- [EXERCISE]: The entries shown below should be output exactly as they appear.

- [RECORDS FOR THIS EXERCISE]:
(** [memory_json] is the decoded content of [data/memory.json]: a map
    from site names to rule dictionaries.  [mock_vendors_json] is the
    decoded content of [data/mock_vendors.json]: the ordered catalog. *)
Record files : Type := Files {
  memory_json : option (gmap string (gmap string value));
  mock_vendors_json : option (list vendor)
}.

Definition io (A : Type) : Type := files -> result A * files.

Definition lift {A} (r : result A) : io A := fun fs => (r, fs).

#[global] Instance io_ret : MRet io := fun A a fs => (Ok a, fs).

#[global] Instance io_bind : MBind io := fun A B k m fs =>
  match m fs with
  | (Ok a, fs') => k a fs'
  | (Raise e, fs') => (Raise e, fs')
  end.

(** [d[key]]: raises [KeyError] when the key is absent. *)
Definition getitem {A} (d : gmap string A) (key : string) : result A :=
  match d !! key with
  | Some v => Ok v
  | None => Raise (KeyError key)
  end.

(** [d.get(key, dflt)]. *)
Definition get_default {A} (d : gmap string A) (key : string) (dflt : A) : A :=
  match d !! key with
  | Some v => v
  | None => dflt
  end.

(** ** Formatting: [f"{n:,}"] *)

(** Commas are inserted every three digits, counting from the least
    significant one; the argument is the reversed digit list. *)
Fixpoint group_thousands (rev_digits : list ascii) : list ascii :=
  match rev_digits with
  | a :: b :: c :: ((_ :: _) as more) =>
      a :: b :: c :: ","%char :: group_thousands more
  | _ => rev_digits
  end.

- [ANSWER TO THIS EXERCISE]:
(** [memory_json] is the decoded content of [data/memory.json]: a map
    from site names to rule dictionaries.  [mock_vendors_json] is the
    decoded content of [data/mock_vendors.json]: the ordered catalog. *)
Record files : Type := Files {
  memory_json : option (gmap string (gmap string value));
  mock_vendors_json : option (list vendor)
}.

Definition io (A : Type) : Type := files -> result A * files.

Definition lift {A} (r : result A) : io A := fun fs => (r, fs).

#[global] Instance io_ret : MRet io := fun A a fs => (Ok a, fs).

#[global] Instance io_bind : MBind io := fun A B k m fs =>
  match m fs with
  | (Ok a, fs') => k a fs'
  | (Raise e, fs') => (Raise e, fs')
  end.

(** [d[key]]: raises [KeyError] when the key is absent. *)
Definition getitem {A} (d : gmap string A) (key : string) : result A :=
  match d !! key with
  | Some v => Ok v
  | None => Raise (KeyError key)
  end.

(** [d.get(key, dflt)]. *)
Definition get_default {A} (d : gmap string A) (key : string) (dflt : A) : A :=
  match d !! key with
  | Some v => v
  | None => dflt
  end.

(** ** Formatting: [f"{n:,}"] *)

(** Commas are inserted every three digits, counting from the least
    significant one; the argument is the reversed digit list. *)
Fixpoint group_thousands (rev_digits : list ascii) : list ascii :=
  match rev_digits with
  | a :: b :: c :: ((_ :: _) as more) =>
      a :: b :: c :: ","%char :: group_thousands more
  | _ => rev_digits
  end.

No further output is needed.